**Work instruction:**
After locating the line that holds "intros Hb. assert", transcribe it and each following line to the end of the records, changing nothing and adding nothing.

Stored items
(* ===== verification/Mutation.v ===== *)
(** * Selecting and mutating an upstream source

    Models [src/src/myfuzz/scenario/mutation.py]: the choice of a dependency path
    and of a source on it from feedback weights, and the mutation that flips one
    bit of the genome's action or initial image that declares the source.
    [dataclasses.replace] runs the constructor's checks again.

    The compiled authorization is checked by object identity: the model keeps
    whether the authorization's graph and ownership are the ones passed.  The
    decoder's path proofs and the immutability of the two dictionaries, which
    the compiler of paths establishes, are arguments.

    The theorems: an accepted mutation changes exactly one bit, of the first
    image with the identity of a source of the plan's path or of the first
    action that declares the source's bit and has the requested identifier, and
    never a runtime fact; the same mutation again restores the genome. *)

From S2P Require Import Prelude Json Isa Genome Ownership Dependency.

Local Open Scope Z_scope.

Module Plan.
Record MutationPlan := mkPlan {
  direction : string;
  target : string;
  path : DependencyPath;
  focus_source : string }.
End Plan.
Export Plan (MutationPlan, mkPlan).

#[export] Instance MutationPlan_eq_dec : EqDecision MutationPlan.
Proof. solve_decision. Defined.

(** [_MutationAuthorization.__post_init__] *)
Definition overlapping_source (source candidate : FuzzableSource) : bool :=
  negb (bool_decide (Source.source_id candidate = Source.source_id source))
  && bool_decide (source_key candidate = source_key source)
  && (Source.bit_offset candidate <? Source.bit_offset source + Source.width source)
  && (Source.bit_offset source <? Source.bit_offset candidate + Source.width candidate).

Definition MutationAuthorization_post_init (frozen : bool) (proofs : list (string * DependencyPath))
    (plan : MutationPlan) (g : DependencyGraph) (ownership : OwnershipMap) : result () :=
  raise_if (negb frozen || negb (bool_decide ((Plan.direction plan, Plan.path plan) ∈ proofs)))
    (ValueError "compiled mutation requires immutable verified decoder paths") ;;
  match od_get (sources g) (Plan.focus_source plan) with
  | None => Err (ValueError "invalid compiled mutation source")
  | Some source =>
      raise_if (negb (has (Plan.focus_source plan) (Path.source_ids (Plan.path plan)))
                || negb (bool_decide (Plan.target plan = Path.target (Plan.path plan))))
        (ValueError "invalid compiled mutation source") ;;
      (if bool_decide (Source.kind source = "source") then
         mutation_source (Source.component source) (Source.port source) (Source.bit_offset source)
           (Source.width source) (Plan.direction plan) ownership ;;
         mret ()
       else mret ()) ;;
      raise_if (existsb (overlapping_source source) (sources g).*2)
        (ValueError "graph source ownership overlap")
  end.
(** A peer listening from tick 0 on has all the frames once they have ended. *)
Lemma receives_legal u n :
  clocks_per_bit u = cpb → last_observed_tick u < 0 → start_tick u = None → last_line u = 1 →
  captured u = [] → Forall (λ f, 0 ≤ f.1 ∧ f.1 + 10 * cpb ≤ n) frames → 0 ≤ n →
  ∃ u', observe_ticks line 0 n u = (Ok (), u') ∧ captured u' = frames.*2.
Proof.
  intros Hck Hlo Hst Hll Hcap Hfr Hn.
  destruct (observe_ticks_ok (Z.to_nat n) 0 u) as (u' & Hrun & [_ _ (past & todo & Hf & Hc & _ & Hr)]).
  { split; [done|done|]. exists [], frames. split_and!; [done|done|by constructor|]. apply rx_idle; [done|done|].
    intros f Hf. destruct frames as [|g gs]; [done|]. cbn in Hf. simplify_eq. inversion_clear Hfr. lia. }
  rewrite Z2Nat.id in Hrun, Hr by lia. exists u'. split; [done|]. rewrite Hc, Hf.
  assert (todo = []) as ->; [|by rewrite app_nil_r].
  destruct Hr as [_ _ Hhead|f rest m -> _ Hlt ? Hle _ _].
  - destruct todo as [|f rest]; [done|]. specialize (Hhead f eq_refl).
    rewrite Hf in Hfr. apply Forall_app in Hfr as [_ Hfr]. inversion_clear Hfr. lia.
  - rewrite Hf in Hfr. apply Forall_app in Hfr as [_ Hfr]. inversion_clear Hfr.
    assert (cpb `div` 2 < cpb) by (apply Z.div_lt_upper_bound; lia). nia.
Qed.
End receive.

(** ** What a peer drives *)

(** The frames of one segment, and of all that are scheduled. *)
Definition segment_frames (cpb start : Z) (segment : list Z) : list (Z * Z) :=
  imap (λ j b, (start + 10 * cpb * Z.of_nat j, b)) segment.
Definition frames_of (cpb : Z) (ss : list (Z * list Z)) : list (Z * Z) :=
  ss ≫= λ s, segment_frames cpb s.1 s.2.
(** Protocol states whose next falling edge begins a byte. *)
Definition begins (p : Protocol) : Prop :=
  (_state p = target_ack_done ∧ _after_ack p = read_ ∨ _state p = master_ack_done ∧ _master_acked p = true) ∧
  _bit_index p = 0.

Definition reading (k : Z) (p : Protocol) : Protocol :=
  mkProtocol read_ k (_rx_byte p) (read_at (_payload_index p)) (_ack_pending p) (_after_ack p)
    (_master_acked p) (_current_write p) (_payload_index p).

Lemma clock_begins h pl p r : begins p →
  clock 0 (st h pl p r) =
    (st false (level_of (read_at (_payload_index p)) 0 =? 0) (reading 1 p) r,
     level_of (read_at (_payload_index p)) 0).
Proof.
  intros [Hp Hk]. rewrite clock_st by by left.
  assert (Hc : cycle (pulls 0) (st h pl p r) =
    st false (level_of (read_at (_payload_index p)) 0 =? 0) (reading 1 p) r).
  { destruct p; cbn in *. subst. destruct Hp as [[-> ->]|[-> ->]]; reflexivity. }
  rewrite Hc. f_equal. apply level_sda.
Qed.

Lemma clock_reading k h pl p r : 1 ≤ k < 7 →
  clock 0 (st h pl (reading k p) r) =
    (st false (level_of (read_at (_payload_index p)) k =? 0) (reading (k + 1) p) r,
     level_of (read_at (_payload_index p)) k).
Proof.
  intros Hk. rewrite clock_st by by left.
  assert (Hc : cycle (pulls 0) (st h pl (reading k p) r) =
    st false (level_of (read_at (_payload_index p)) k =? 0) (reading (k + 1) p) r).
  { unfold cycle, _rising, _falling, _set_read_bit, reading; cbn.
    by rewrite (proj2 (Z.eqb_neq (k + 1) 8)) by lia. }
  rewrite Hc. f_equal. apply level_sda.
Qed.

Definition byte_sent (p : Protocol) : Protocol :=
  mkProtocol master_ack_wait 0 (_rx_byte p) (read_at (_payload_index p)) (_ack_pending p) (_after_ack p)
    (_master_acked p) (_current_write p) (next_read (_payload_index p)).

Lemma clock_last h pl p r :
  clock 0 (st h pl (reading 7 p) r) =
    (st false (level_of (read_at (_payload_index p)) 7 =? 0) (byte_sent p) r,
     level_of (read_at (_payload_index p)) 7).
Proof.
  rewrite clock_st by by left.
  assert (Hc : cycle (pulls 0) (st h pl (reading 7 p) r) =
    st false (level_of (read_at (_payload_index p)) 7 =? 0) (byte_sent p) r) by done.
  rewrite Hc. f_equal. apply level_sda.
Qed.

Definition byte_done (ack : bool) (p : Protocol) : Protocol :=
  mkProtocol master_ack_done 0 (_rx_byte p) (read_at (_payload_index p)) (_ack_pending p) (_after_ack p)
    ack (_current_write p) (next_read (_payload_index p)).

Lemma levels_value b : is_byte b → from_levels (level_of b <$> seqZ 0 8) = b.
Proof.
  intros Hb. assert (Hd : forallb (λ b, from_levels (level_of b <$> seqZ 0 8) =? b) (seqZ 0 256) = true)
    by (vm_compute; reflexivity).
  rewrite forallb_forall in Hd. apply Z.eqb_eq, Hd, list_elem_of_In, elem_of_seqZ. unfold is_byte in Hb. lia.
Qed.

Lemma read_at_byte pi : Forall is_byte pay → is_byte (read_at pi).
Proof.
  intros Hp. unfold read_at. case_match eqn:Hlt; [|unfold is_byte; lia].
  destruct (nth_in_or_default (Z.to_nat pi) pay 0) as [Hin| ->]; [|unfold is_byte; lia].
  eapply Forall_forall in Hp; [exact Hp|]. by apply list_elem_of_In.
Qed.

**Exercise response:**
  intros Hb. assert (Hd : forallb (λ b, from_levels (level_of b <$> seqZ 0 8) =? b) (seqZ 0 256) = true)
    by (vm_compute; reflexivity).
  rewrite forallb_forall in Hd. apply Z.eqb_eq, Hd, list_elem_of_In, elem_of_seqZ. unfold is_byte in Hb. lia.
Qed.

Lemma read_at_byte pi : Forall is_byte pay → is_byte (read_at pi).
Proof.
  intros Hp. unfold read_at. case_match eqn:Hlt; [|unfold is_byte; lia].
  destruct (nth_in_or_default (Z.to_nat pi) pay 0) as [Hin| ->]; [|unfold is_byte; lia].
  eapply Forall_forall in Hp; [exact Hp|]. by apply list_elem_of_In.
Qed.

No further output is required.